Top of Data
(* ===== verification/KnownHostsFacts.v ===== *)
(** * known_hosts: what is accepted

    The matcher against a reference definition of patterns, lists of patterns,
    what [check] accepts, and that lines written by [Line] and [HashHostname]
    are read back to a database that accepts the key. *)

From S2P Require Import Prelude Text Wire Codec Negotiate Kex Auth Keys KeysFacts KeyFiles KeyFilesFacts Certs KnownHosts.

(** ** Patterns *)

(** The usual meaning of a pattern: [?] is one character, [*] any text. *)
Inductive globs : bytes -> bytes -> Prop :=
| globs_nil : globs [] []
| globs_star p s t : globs p t -> globs (star :: p) (s ++ t)
| globs_any p c s : globs p s -> globs (question :: p) (c :: s)
| globs_char p c s : c <> star -> globs p s -> globs (c :: p) (c :: s).

Definition allStars (p : bytes) : bool := forallb (Byte.eqb star) p.

Lemma allStars_star p : allStars (star :: p) = allStars p.
Proof. unfold allStars. cbn [forallb]. by rewrite byte_eqb_refl. Qed.

(** A pattern that ends in stars asks for one more character there. *)
Fixpoint demand (p : bytes) : bytes :=
  match p with
  | [] => []
  | c :: p' => if allStars p then question :: p else c :: demand p'
  end.

Lemma suffixes_elem t s : t ∈ suffixes s <-> t <> [] /\ exists u, s = u ++ t.
Proof.
  induction s as [|c s IH]; cbn [suffixes].
  - split; [by intros ?%elem_of_nil|]. intros [Hne [u Hu]]. symmetry in Hu. by apply app_nil in Hu as [_ ->].
  - rewrite elem_of_cons, IH. split.
    + intros [->|[Hne [u ->]]]; [split; [done | by exists []]|]. split; [done | by exists (c :: u)].
    + intros [Hne [[|x u] Hu]]; simplify_eq/=; [by left|]. right. eauto.
Qed.

Lemma globs_star_inv p s : globs (star :: p) s <-> exists u t, s = u ++ t /\ globs p t.
Proof.
  split.
  - inversion 1; simplify_eq; eauto; done.
  - intros (u & t & -> & Ht). by constructor.
Qed.

Lemma globs_any_inv p s : globs (question :: p) s <-> exists c t, s = c :: t /\ globs p t.
Proof.
  split.
  - inversion 1; simplify_eq; eauto.
  - intros (c & t & -> & Ht). by constructor.
Qed.

Lemma globs_char_inv c p s : c <> star -> c <> question -> globs (c :: p) s <-> exists t, s = c :: t /\ globs p t.
Proof.
  intros Hs Hq. split.
  - inversion 1; simplify_eq; eauto.
  - intros (t & -> & Ht). by constructor.
Qed.

Lemma globs_allStars p s : allStars p = true -> p <> [] -> globs p s.
Proof.
  unfold allStars. revert s. induction p as [|c p IH]; intros s Ha Hne; [done|]. cbn [forallb] in Ha.
  apply andb_true_iff in Ha as [<-%byte_eqb_true Ha]. apply globs_star_inv.
  destruct p as [|d p]; [exists s, []; rewrite app_nil_r; eauto using globs_nil|]. exists [], s. by split; [|apply IH].
Qed.

(** A pattern that is not empty and demands its last character matches no empty
    text. *)
Lemma demand_nonempty p s : p <> [] -> globs (demand p) s -> s <> [].
Proof.
  revert s. induction p as [|c p IH]; intros s Hne Hg ->; [done|]. cbn [demand] in Hg.
  destruct (allStars (c :: p)) eqn:Ea.
  - apply globs_any_inv in Hg as (? & ? & ? & _). done.
  - destruct (decide (c = star)) as [->|Hc]; [|by inversion Hg].
    apply globs_star_inv in Hg as (u & t & Et & Ht). symmetry in Et. apply app_nil in Et as [-> ->].
    apply (IH [] ltac:(by intros ->)); done.
Qed.

Lemma wildcard_globs pat s : wildcardMatch pat s = true <-> globs (demand pat) s.
Proof.
  revert s. induction pat as [|p pat IH]; intros s.
  { cbn. rewrite bool_decide_eq_true. split; [intros ->; constructor | by inversion 1]. }
  destruct s as [|c s].
  { split; [done|]. intros Hg. by apply demand_nonempty in Hg. }
  cbn [wildcardMatch demand]. destruct (Byte.eqb p star) eqn:Ep.
  - apply byte_eqb_true in Ep as ->. destruct pat as [|p2 pat].
    { split; [intros _|done]. apply globs_any_inv. exists c, s. split; [done|]. by apply globs_allStars. }
    rewrite existsb_exists, allStars_star. destruct (allStars (p2 :: pat)) eqn:Ea.
    + split; [intros _|intros _].
      * apply globs_any_inv. exists c, s. split; [done|]. apply globs_allStars; [by rewrite allStars_star | done].
      * exists (c :: s). split; [by left|]. apply IH. cbn [demand]. rewrite Ea.
        apply globs_any_inv. exists c, s. split; [done|]. by apply globs_allStars.
    + rewrite globs_star_inv. split.
      * intros (t & Ht%list_elem_of_In & Hm). apply suffixes_elem in Ht as [_ [u ->]]. apply IH in Hm. eauto.
      * intros (u & t & Et & Ht). exists t. split; [|by apply IH].
        apply list_elem_of_In, suffixes_elem. split; [|eauto]. by apply demand_nonempty in Ht.
  - apply byte_eqb_false in Ep. replace (allStars (p :: pat)) with false.
    2: { symmetry. unfold allStars. cbn [forallb]. apply andb_false_iff. left. apply byte_eqb_false. congruence. }
    destruct (Byte.eqb p question) eqn:Eq.
    + apply byte_eqb_true in Eq as ->. cbn [orb]. rewrite globs_any_inv, IH. naive_solver.
    + apply byte_eqb_false in Eq. cbn [orb]. rewrite globs_char_inv by done. destruct (Byte.eqb p c) eqn:Epc.
      * apply byte_eqb_true in Epc as ->. rewrite IH. naive_solver.
      * apply byte_eqb_false in Epc. naive_solver.
Qed.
Bottom of Data
**Your goal**
Among the lines above, list those that contain the word "forallb".

**Solution**
Definition allStars (p : bytes) : bool := forallb (Byte.eqb star) p.
Proof. unfold allStars. cbn [forallb]. by rewrite byte_eqb_refl. Qed.
  unfold allStars. revert s. induction p as [|c p IH]; intros s Ha Hne; [done|]. cbn [forallb] in Ha.
    2: { symmetry. unfold allStars. cbn [forallb]. apply andb_false_iff. left. apply byte_eqb_false. congruence. }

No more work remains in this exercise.